Conclusions: Pemafibrate ameliorates MASLD estimated by FLI in addition to various atherogenic lipid profiles in Japanese hypertriglyceridemia patients with T2DM in the past mean 5 years. An early intervention with pemafibrate might contribute to prevention of the development of MASLD and atherosclerotic cardiovascular disease.

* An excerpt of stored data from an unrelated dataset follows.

(* ===== verification/CuckooSlots.v ===== *)
(** * CuckooSlots: the slots of the table and what they stand for

    The buckets of a table as a function from bucket and slot to hash value
    and entry index, the effect of the bucket accesses on it, and the relation
    [slots_rep] between slots and the map from keys to entry indices. *)
From stdpp Require Import base gmap list numbers.
From Stdlib Require Import ZArith Lia.
From S2P Require Import Prelude Cuckoo.

(** ** Slots *)

Definition slots : Type := Z -> Z -> Z * Z.

Definition upd (S : slots) (b i : Z) (v : Z * Z) : slots := fun b' i' => if (b' =? b) && (i' =? i) then v else S b' i'.

(** Lists of length four. *)
Record bucket_view (bu : Bucket) (f : Z -> Z * Z) : Prop := {
  bv_hash_len : length (hash_values bu) = 4%nat;
  bv_idx_len : length (entry_indices bu) = 4%nat;
  bv_hash i : 0 <= i < 4 -> hash_values bu !! Z.to_nat i = Some (fst (f i));
  bv_idx i : 0 <= i < 4 -> entry_indices bu !! Z.to_nat i = Some (snd (f i));
}.

Definition sees (bs : list Bucket) (nb : Z) (S : slots) : Prop :=
  Z.of_nat (length bs) = nb
  /\ forall b, 0 <= b < nb -> exists bu, bs !! Z.to_nat b = Some bu /\ bucket_view bu (S b).

Lemma upd_eq S b i v : upd S b i v b i = v.
Proof. unfold upd. by rewrite !Z.eqb_refl. Qed.

Lemma upd_ne S b i v b' i' : ~ (b' = b /\ i' = i) -> upd S b i v b' i' = S b' i'.
Proof. intros Hne. unfold upd. destruct (Z.eqb_spec b' b), (Z.eqb_spec i' i); simpl; try done. lia. Qed.

(** Case analysis on a cell of an updated table. *)
Lemma upd_cases S b i v b' i' :
  (b' = b /\ i' = i /\ upd S b i v b' i' = v) \/ (~ (b' = b /\ i' = i) /\ upd S b i v b' i' = S b' i').
Proof.
  destruct (Z.eq_dec b' b) as [->|Hb]; [destruct (Z.eq_dec i' i) as [->|Hi]|].
  - left. by rewrite upd_eq.
  - right. split; [lia|]. apply upd_ne. lia.
  - right. split; [lia|]. apply upd_ne. lia.
Qed.

Lemma list_lookup_insert_Z {A} (l : list A) i i' x y :
  0 <= i < Z.of_nat (length l) -> 0 <= i' -> (i' <> i -> l !! Z.to_nat i' = Some y) ->
  <[Z.to_nat i := x]> l !! Z.to_nat i' = Some (if i' =? i then x else y).
Proof.
  intros Hi Hi' Hy. destruct (Z.eqb_spec i' i) as [->|Hne].
  - apply list_lookup_insert_eq. lia.
  - rewrite list_lookup_insert_ne by lia. auto.
Qed.

Lemma sees_same_bucket bs bs' nb S S' b :
  sees bs nb S -> sees bs' nb S' -> 0 <= b < nb -> (forall i, 0 <= i < 4 -> S' b i = S b i) ->
  bs' !! Z.to_nat b = bs !! Z.to_nat b.
Proof.
  intros [_ Hs] [_ Hs'] Hb Heq.
  destruct (Hs b Hb) as (bu & -> & [H1 H2 H3 H4]), (Hs' b Hb) as (bu' & -> & [H1' H2' H3' H4']).
  f_equal. destruct bu as [hs xs], bu' as [hs' xs']; cbn in *. f_equal; apply list_eq; intros k.
  - destruct (decide (k < 4)%nat) as [Hk|Hk]; [|by rewrite !lookup_ge_None_2 by lia].
    replace k with (Z.to_nat (Z.of_nat k)) by lia. rewrite H3, H3', Heq by lia. done.
  - destruct (decide (k < 4)%nat) as [Hk|Hk]; [|by rewrite !lookup_ge_None_2 by lia].
    replace k with (Z.to_nat (Z.of_nat k)) by lia. rewrite H4, H4', Heq by lia. done.
Qed.

(** Replacing the bucket [b] by one that shows [f]. *)
Lemma sees_insert bs nb S b f bu' :
  sees bs nb S -> 0 <= b < nb -> bucket_view bu' f ->
  sees (<[Z.to_nat b := bu']> bs) nb (fun b' => if b' =? b then f else S b').
Proof.
  intros [Hl Hs] Hb Hv. split; [by rewrite length_insert|]. intros b' Hb'.
  destruct (Z.eqb_spec b' b) as [->|Hne].
  - exists bu'. split; [|done]. apply list_lookup_insert_eq. lia.
  - rewrite list_lookup_insert_ne by lia. auto.
Qed.

Lemma sees_ext bs nb S S' : sees bs nb S -> (forall b i, 0 <= b < nb -> 0 <= i < 4 -> S' b i = S b i) -> sees bs nb S'.
Proof.
  intros [Hl Hs] Heq. split; [done|]. intros b Hb. destruct (Hs b Hb) as (bu & E & [H1 H2 H3 H4]).
  exists bu. split; [done|]. constructor; try done; intros i Hi; rewrite Heq by done; auto.
Qed.

Section access.
Context {K V : Type} `{CuckooTypes K V}.
Implicit Types s : CuckooMap K V.

Lemma runs_mark a l s : runs (mark a l) s tt (s <| marks := (a, l) :: marks s |>).
Proof. reflexivity. Qed.

Section view.
Context (s : CuckooMap K V) (nb : Z) (S : slots) (Hs : sees (bucket_mem s) nb S).
Context (b i : Z) (Hb : 0 <= b < nb) (Hi : 0 <= i < 4).

Lemma get_bucket_runs : exists bu, runs (get_bucket b) s bu s /\ bucket_view bu (S b).
Proof.
  destruct Hs as [_ H0]. destruct (H0 b Hb) as (bu & E & Hv). exists bu. split; [|done].
  unfold get_bucket, load, runs, mbind, cmd_bind, gets. cbn. by rewrite E.
Qed.

Lemma hash_value_runs : runs (hash_value b i) s (fst (S b i)) s.
Proof.
  destruct get_bucket_runs as (bu & R & Hv). unfold hash_value, runs. rewrite (bind_runs _ _ _ _ _ R).
  unfold load. by rewrite (bv_hash _ _ Hv).
Qed.

Lemma entry_index_runs : runs (entry_index b i) s (snd (S b i)) s.
Proof.
  destruct get_bucket_runs as (bu & R & Hv). unfold entry_index, runs. rewrite (bind_runs _ _ _ _ _ R).
  unfold load. by rewrite (bv_idx _ _ Hv).
Qed.

Lemma set_hash_value_runs h :
  exists bs, runs (set_hash_value b i h) s tt (s <| bucket_mem := bs |>) /\ sees bs nb (upd S b i (h, snd (S b i))).
Proof.
  destruct get_bucket_runs as (bu & R & [H1 H2 H3 H4]).
  exists (<[Z.to_nat b := mk_bucket (<[Z.to_nat i := h]> (hash_values bu)) (entry_indices bu)]> (bucket_mem s)). split.
  - unfold set_hash_value, runs. rewrite (bind_runs _ _ _ _ _ hash_value_runs). unfold set_bucket.
    rewrite (bind_runs _ _ _ _ _ R). reflexivity.
  - eapply sees_ext; [eapply (sees_insert _ _ _ _ (fun i' => if i' =? i then (h, snd (S b i)) else S b i')); try done|].
    + constructor; cbn; try done; [by rewrite length_insert|intros i' Hi'|intros i' Hi'].
      * rewrite (list_lookup_insert_Z _ _ _ _ (fst (S b i'))) by (try lia; auto). by destruct (Z.eqb_spec i' i).
      * rewrite H4 by done. by destruct (Z.eqb_spec i' i) as [->|].
    + intros b' i' _ _. unfold upd. destruct (Z.eqb_spec b' b) as [->|]; [|done]. simpl. by destruct (i' =? i).
Qed.

Lemma set_entry_index_runs x :
  exists bs, runs (set_entry_index b i x) s tt (s <| bucket_mem := bs |>) /\ sees bs nb (upd S b i (fst (S b i), x)).
Proof.
  destruct get_bucket_runs as (bu & R & [H1 H2 H3 H4]).
  exists (<[Z.to_nat b := mk_bucket (hash_values bu) (<[Z.to_nat i := x]> (entry_indices bu))]> (bucket_mem s)). split.
  - unfold set_entry_index, runs. rewrite (bind_runs _ _ _ _ _ entry_index_runs). unfold set_bucket.
    rewrite (bind_runs _ _ _ _ _ R). reflexivity.
  - eapply sees_ext; [eapply (sees_insert _ _ _ _ (fun i' => if i' =? i then (fst (S b i), x) else S b i')); try done|].
    + constructor; cbn; try done; [by rewrite length_insert|intros i' Hi'|intros i' Hi'].
      * rewrite H3 by done. by destruct (Z.eqb_spec i' i) as [->|].
      * rewrite (list_lookup_insert_Z _ _ _ _ (snd (S b i'))) by (try lia; auto). by destruct (Z.eqb_spec i' i).
    + intros b' i' _ _. unfold upd. destruct (Z.eqb_spec b' b) as [->|]; [|done]. simpl. by destruct (i' =? i).
Qed.
End view.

Keywords: atherogenic lipid profiles; fatty liver index; metabolic dysfunction-associated steatotic liver disease; pemafibrate; type 2 diabetes.

Figure 1

Changes in lipid-related parameters after treatment with pemafibrate for 12 months. (A-I) Changes in lipid-related variables including triglycerides (TG) (A), non-high-density lipoprotein cholesterol (non-HDL-C) (B), low-density lipoprotein cholesterol (LDL-C) (C), high-density lipoprotein cholesterol (HDL-C) (D), very low-density lipoprotein cholesterol (VLDL-C) (E), intermediate-density lipoprotein cholesterol (IDL-C) (F), small dense low-density lipoprotein cholesterol (sdLDL-C) (G), remnant-like particle cholesterol (RLP-C) (H) and the ratio of apolipoprotein C3 to apolipoprotein C2 (ApoC3/ApoC2) (I) after treatment with 0.2 mg/day of pemafibrate for 12 months (M). Data are presented as medians with interquartile ranges. *p < 0.05 by the Friedman test with Dunn’s post-hoc test.

Figure 2

Change in FLI and prevalence of MASLD after treatment with pemafibrate for 12 months. (A-C) Comparisons of fatty liver index (FLI) before (at baseline) and 12 months (M) after the start of treatment with 0.2 mg/day of pemafibrate in all of the recruited patients (n = 39) (A) and in male patients (n = 24) (B) and female patients (n = 15) (C). Data are presented as box-and-whisker plots. *p < 0.001 by Wilcoxon’s signed-rank test. (D) Comparison of the prevalence of metabolic dysfunction-associated steatotic liver disease (MASLD) before the start of treatment (at baseline) and that at 12 M after the start of treatment with pemafibrate. *p < 0.001 by McNamer’s test.